Simplified Integration of Mixture-of-Experts in ASR Models Achieves High Efficiency with Scaled Performance
Introduction
The evolution of neural network architectures for Automatic Speech Recognition (ASR) has consistently aimed at enhancing model performance while addressing computational and efficiency challenges. The latest innovations have seen the incorporation of Mixture-of-Experts (MoE) to manage the computational demands of scaling models. This research explores a straightforward approach to integrating MoE layers in place of traditional Feed-Forward Network (FFN) layers within both encoder and decoder components of Conformer-based ASR models. A substantial benchmarking dataset, totaling 160,000 hours, demonstrates that such integration not only simplifies the model architecture but also maintains high efficiency without compromising accuracy.
Model Architecture and Methodology
The core architectural component of this model is the Conformer, which is utilized for the encoder, while the transformer architecture is employed for the decoder. Each conventional FFN within these structures is replaced by an MoE layer consisting of multiple expert FFNs governed by a routing mechanism. This adjustment aims to leverage the sparsity for computational saving while keeping the model capacity high. The U2++ framework, known for its dual capability in streaming and non-streaming setups, underpins the proposed model, permitting dynamic adjustment of training strategies to align with either mode effectively.

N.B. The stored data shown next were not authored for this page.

(* ===== verification/ReconciliationJobSafety.v ===== *)
(** * Reconciliation jobs: what the operations guarantee

    The theorems about [Job] of [ReconciliationJob.v]: the step relation of the
    job store, its invariant and the lease fencing, the bounds on attempts and on
    the queue, the choice of [claim_next], idempotent scheduling and
    supersession, and the repository methods over any transaction host. *)

From stdpp Require Import list strings.
From S2P Require Import Prelude.
From S2P Require Import Sql.
From S2P Require Import Interfaces.
From S2P Require Import ReconciliationJob.

Module JobSafety.
Import Job.

Section results.
Context `{Sha256}.

(** ** What a successful operation returns and leaves in the table *)

(** A compare-and-swap on job [i]: row [r] became [f r], no other row changed. *)
Record swapped (i : bytes) (f : job_row → job_row) (r : job_row) (rows rows' : list job_row) :
    Prop := Swapped {
  swap_before : find_by col_job_id bytes_eqb i rows = Some r;
  swap_guard : row_guard r (f r) = true;
  swap_check : row_check (f r) = true;
  swap_after k : find_by col_job_id bytes_eqb k rows' =
    if bytes_eqb k i then Some (f r) else find_by col_job_id bytes_eqb k rows;
  swap_ok : rows_ok rows' = true;
  swap_rows x : x ∈ rows' → x = f r ∨ x ∈ rows;
}.

Lemma swapped_elem i f r rows rows' : swapped i f r rows rows' → r ∈ rows ∧ col_job_id r = i.
Proof. intros [[? ?%bytes_eqb_true]%find_by_elem _ _ _ _ _]. done. Qed.

Lemma update_swapped p f i rows rows' :
  rows_ok rows = true → (∀ r, p r = true → col_job_id r = i) → keeps_identity f →
  update_rows p f rows = Ok (rows', 1) → ∃ r, p r = true ∧ swapped i f r rows rows'.
Proof.
  intros Hok Hp Hf Hup. pose proof (update_rows_ok job_conflict_sym _ _ _ _ _ Hok Hup) as Hok'.
  apply update_rows_Ok in Hup as (-> & Hn & Hall). symmetry in Hn. apply (affected_one _ i) in Hn as (r & Hr & Hpr); [|done..].
  exists r. split; [done|]. pose proof Hr as [Hin <-%bytes_eqb_true]%find_by_elem.
  destruct (elem_of_Forall _ _ _ Hall Hin Hpr) as [Hg Hc].
  assert (∀ o, o ∈ rows → apply_where p f o = if bytes_eqb (col_job_id o) (col_job_id r) then f r else o)
    as Happly.
  { intros o Ho. unfold apply_where. destruct (bytes_eqb _ _) eqn:Hid.
    - apply bytes_eqb_true in Hid. rewrite <- Hid in Hr. rewrite find_job in Hr by done.
      inv_ok. by rewrite Hpr.
    - destruct (p o) eqn:Hpo; [|done]. rewrite (Hp o Hpo) in Hid. by rewrite bytes_eqb_refl in Hid. }
  split; [done..| |done|].
  - intros k. rewrite find_by_apply by (intros; apply Hf).
    destruct (find_by _ _ k rows) as [o|] eqn:Ho; simpl.
    + apply find_by_elem in Ho as [Hin' <-%bytes_eqb_true]. rewrite Happly by done.
      by destruct (bytes_eqb _ _).
    + destruct (bytes_eqb k _) eqn:Hk; [|done]. apply bytes_eqb_true in Hk as ->. congruence.
  - intros x (o & -> & Ho)%list_elem_of_fmap. rewrite Happly by done.
    destruct (bytes_eqb _ _); auto.
Qed.
Lemma unicode_escape_unit u pre rest :
  unit_ok u → unit_bytes u = 92 :: 117 :: pre → unicode_escape (pre ++ rest) = Some (unit_char u, rest).
Proof.
  unfold unicode_escape. destruct u as [c|e|h|h l]; simpl.
  - intros (Hc & ? & ? & ?) Heq. destruct (Z.lt_ge_cases c 128) as [Hlt|Hge].
    + rewrite (proj1 (encode_ascii c Hlt)) in Heq. discriminate.
    + exfalso. assert (continuation 117 = true) as H117; [|done]. unfold encode_utf8 in Heq.
      revert Heq. decide_tests. repeat case_match; intros [= ? <-]; apply between_true; zdm.
  - intros He [= -> ->]. done.
  - intros [[v Hv] Hs] [= ->]. unfold hex_value in *. rewrite Hv in *; simpl in *.
    destruct (parse_hex_Some _ _ Hv) as (Hl & _ & _).
    rewrite (get_slice_prefix pre rest 4) by done; simpl. rewrite Hv; simpl.
    rewrite drop_app_length' by done. destruct (between 55296 56319 v) eqn:E1; to_prop.
    { apply between_true in E1. lia. }
    rewrite (proj2 (between_false 56320 57343 v)) by lia. done.
  - intros ([v Hv] & [w Hw] & Hh & Hlo) [= <-]. unfold hex_value in *. rewrite Hv, Hw in *; simpl in *.
    destruct (parse_hex_Some _ _ Hv) as (Hl & _ & _). destruct (parse_hex_Some _ _ Hw) as (Hl2 & _ & _).
    rewrite <- app_assoc; cbn [app]. rewrite (get_slice_prefix h _ 4) by done; simpl. rewrite Hv; simpl.
    rewrite drop_app_length' by done. rewrite (proj2 (between_true 55296 56319 v)) by lia.
    pose proof (get_slice_prefix [92; 117] (l ++ rest) 2 eq_refl) as E1.
    pose proof (get_slice_app [92; 117] l rest 2 4 eq_refl Hl2) as E2.
    cbn [app] in E1, E2. rewrite E1; simpl. rewrite E2; simpl. rewrite Hw; simpl.
    rewrite (proj2 (between_true 56320 57343 w)) by lia. simpl. do 2 f_equal.
    by rewrite drop_app_length' by done.
Qed.

Lemma concat_units_cons u us rest :
  concat (map unit_bytes (u :: us)) ++ rest = unit_bytes u ++ concat (map unit_bytes us) ++ rest.
Proof. simpl. by rewrite <- app_assoc. Qed.

Lemma scan_complete us fuel len :
  Forall unit_ok us → (length (concat (map unit_bytes us)) < fuel)%nat →
  scan fuel (concat (map unit_bytes us) ++ [34]) len = Some (len + decoded_length us).
Proof.
  intros Hus; revert fuel len; induction Hus as [|u us Hu Hus IH]; intros fuel len Hf.
  { destruct fuel; [simpl in Hf; lia|]. simpl. unfold decoded_length. simpl. f_equal. lia. }
  destruct fuel as [|fuel]; [simpl in Hf; lia|].
  rewrite concat_units_cons, decoded_length_cons, Z.add_assoc.
  assert (length (unit_bytes u ++ concat (map unit_bytes us)) < S fuel)%nat as Hlen by exact Hf.
  rewrite length_app in Hlen.
  destruct u as [c|e|h|h l]; cbn [unit_bytes unit_char app] in *.
  - destruct Hu as (Hc & ? & ? & ?). destruct (Z.lt_ge_cases c 128) as [Hlt|Hge].
    + destruct (encode_ascii c Hlt) as [He Hl]. rewrite He, Hl in *. cbn [app length] in *.
      rewrite scan_round. decide_tests. simpl. apply IH. lia.
    + pose proof (encode_length c) as Hw. pose proof (len_utf8_range c) as Hr.
      pose proof (next_char_encode c (concat (map unit_bytes us)) Hc) as Hn.
      destruct (encode_utf8 c) as [|b t] eqn:He; [simpl in Hw; lia|]. cbn [app] in *.
      assert (128 ≤ b) as Hb.
      { unfold encode_utf8 in He. revert He. decide_tests. repeat case_match; intros [= <- _]; zdm. }
      rewrite app_assoc, scan_round. decide_tests. rewrite Hn. simpl.
      replace (b :: (t ++ concat (map unit_bytes us)) ++ [34])
        with ((b :: t) ++ concat (map unit_bytes us) ++ [34]) by (simpl; by rewrite app_assoc).
      rewrite <- Hw, Nat2Z.id, drop_app_length. apply IH. simpl in Hlen. lia.
  - rewrite scan_escape. simpl in Hu. rewrite Hu. rewrite (short_char_len _ Hu). apply IH. simpl in Hlen. lia.
  - rewrite scan_escape. cbn [short_escape existsb Z.eqb Pos.eqb orb].
    rewrite (unicode_escape_unit (Unicode h) h) by done. simpl. apply IH. simpl in Hlen. lia.
  - rewrite scan_escape. cbn [short_escape existsb Z.eqb Pos.eqb orb].
    pose proof (unicode_escape_unit (Surrogates h l) (h ++ 92 :: 117 :: l)
      (concat (map unit_bytes us) ++ [34]) Hu eq_refl) as E.
    rewrite <- !app_assoc in *. cbn [app] in *. rewrite <- ?app_assoc in *. rewrite E. simpl. apply IH.
    simpl in Hlen. rewrite !length_app in Hlen. simpl in Hlen. rewrite ?length_app in Hlen. lia.
Qed.
(** One entry of [visit_map]. *)
Definition visit_entry (s : VisitState) (entry : list Z * result string bytes) :
    result string VisitState :=
  let '(key, value) := entry in
  if bool_decide (key ∈ event_fields) then
    reject_if (bool_decide (is_Some (slot key s))) DUPLICATE_FIELD_SENTINEL ;?
    let? value := value in
    Ok (MkVisit (slots s ++ [(key, value)]) (extras s) (extra_bytes s))
  else
    reject_if (bool_decide (key ∈ extras s)) DUPLICATE_FIELD_SENTINEL ;?
    let seen := extras s ++ [key] in
    reject_if (RHI_TRADE_EVENT_EXTRA_FIELD_MAX_COUNT <? Z.of_nat (length seen)) EXTRA_COUNT_SENTINEL ;?
    let? value := value in
    let? total :=
      ok_or (total ← u64_checked_add (extra_bytes s) (canonical_json_string_len key);
             total ← u64_checked_add total 1;
             u64_checked_add total (Z.of_nat (length value))) EXTRA_BYTES_SENTINEL in
    reject_if (RHI_TRADE_EVENT_EXTRA_JSON_MAX_BYTES <? total) EXTRA_BYTES_SENTINEL ;?
    Ok (MkVisit (slots s) seen total).

Fixpoint visit_map (s : VisitState) (entries : list (list Z * result string bytes)) :
    result string VisitState :=
  match entries with
  | [] => Ok s
  | entry :: entries => let? s := visit_entry s entry in visit_map s entries
  end.

Record RawEvent : Type := MkRaw {
  raw_id : bytes; raw_pubkey : bytes; raw_created_at : bytes; raw_kind : bytes;
  raw_tags : bytes; raw_content : bytes; raw_sig : bytes;
}.

Definition required (value : option bytes) : result string bytes :=
  ok_or value "missing required event field".

Definition raw_event (seq : json_seq (list Z * result string bytes)) : result string RawEvent :=
  let? s := visit_map (MkVisit [] [] 0) (items seq) in
  match ending seq with
  | Some e => Err e
  | None =>
      let? i := required (slot (as_bytes "id") s) in
      let? p := required (slot (as_bytes "pubkey") s) in
      let? c := required (slot (as_bytes "created_at") s) in
      let? k := required (slot (as_bytes "kind") s) in
      let? t := required (slot (as_bytes "tags") s) in
      let? x := required (slot (as_bytes "content") s) in
      let? g := required (slot (as_bytes "sig") s) in
      Ok (MkRaw i p c k t x g)
  end.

- Encoder and Decoder Modification: All FFN layers are substituted with MoE layers, which consist of a routing network and several expert networks.

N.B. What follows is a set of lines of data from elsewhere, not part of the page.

(* ===== verification/SourceState.v ===== *)
(** * Checkpoints and dirty generations: [src/src/source_ingest.rs]

    The two tables that make ingestion resumable and invalidate derived state:
    [relay_checkpoints], the cursor each source scope was read up to, and
    [trade_dirty_generations], the generation a trade's evidence is in; with the
    reads and the compare-and-swap writes that source ingestion and the
    reconciliation commit share. *)

From Stdlib Require Import ZArith Lia.
From stdpp Require Import list strings.
From S2P Require Import Prelude.
From S2P Require Import Sql.
From S2P Require Import ReconciliationJob.
From S2P Require Import SourceIngest.
From S2P Require Import StateTrade.

Module SourceState.
Import Source.

(** ** Tables *)

Record checkpoint_row : Type := CheckpointRow {
  cr_source_id : string;
  cr_selector_id : string;
  cr_policy : bytes;
  cr_trade_id : bytes;
  cr_created_at : Z;
  cr_event_id : bytes;
  cr_revision : Z;
  cr_completed_at : Z;
}.

Definition same_scope (r o : checkpoint_row) : bool :=
  String.eqb (cr_source_id r) (cr_source_id o) && String.eqb (cr_selector_id r) (cr_selector_id o)
  && bytes_eqb (cr_policy r) (cr_policy o) && bytes_eqb (cr_trade_id r) (cr_trade_id o).

Definition checkpoint_check (r : checkpoint_row) : bool :=
  Evidence.source_id_ok (cr_source_id r)
  && String.eqb (cr_selector_id r) Evidence.SOURCE_SELECTOR
  && (length (cr_policy r) =? 32)%nat && (length (cr_trade_id r) =? 16)%nat
  && between 0 I64_MAX (cr_created_at r) && (length (cr_event_id r) =? 32)%nat
  && between 1 I64_MAX (cr_revision r) && between 1 I64_MAX (cr_completed_at r).

Definition row_cursor (r : checkpoint_row) : RhiTradeSourceCursor :=
  MkCursor (cr_created_at r) (cr_event_id r).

- Training Losses: Utilizes a combined loss function comprising Connectionist Temporal Classification (CTC) and Autoregressive Encoder Decoder (AED) losses without any auxiliary losses for load balancing or expert routing.
- Dynamic Chunk Masking: For streaming capabilities, a dynamic chunk masking strategy is employed allowing the model to handle variable chunk sizes, facilitating both streaming and non-streaming functionalities seamlessly.
Experimental Setup and Results
The experiments were conducted using a large-scale dataset predominantly in Mandarin, with a minor portion in English. The results were benchmarked against Dense-225M and Dense-1B models for comparative analysis. Impressively, the MoE-1B model achieved comparable Word Error Rate (WER) to the Dense-1B model, while preserving the real-time operation efficiency of the Dense-225M setup under similar computational conditions.
- WER and Model Efficiency: The MoE-1B model demonstrates a comparable WER to the Dense-1B model but exhibits significantly more computational efficiency, thus aligning the benefits of scaled performance with practical deployability.
- Inference Efficiency: In terms of Real-Time Factor (RTF), the MoE-1B model essentially matches the Dense-225M model despite having a parameter count closer to the Dense-1B model, highlighting the efficiency of MoE integrations.
Discussion on Streaming Abilities
A noteworthy aspect of this work is extending MoE integration to support streaming capabilities, a challenge often encountered with large-scale models. By employing a two-stage training approach that first establishes a robust non-streaming base before transitioning to a streaming-compatible configuration, the U2++ MoE successfully supports real-time ASR processing demands without degrading performance.
Future Implications and Developments
This research lays foundational work for further exploration into simple yet effective scaling strategies for ASR systems, particularly in how MoE layers can be utilized across different neural network architectures beyond Conformers. The findings encourage the pursuit of MoE models that prioritize not just performance but also operational efficiency and flexibility across different deployment scenarios, possibly extending beyond speech recognition into other domains of AI that require large-scale modeling capabilities.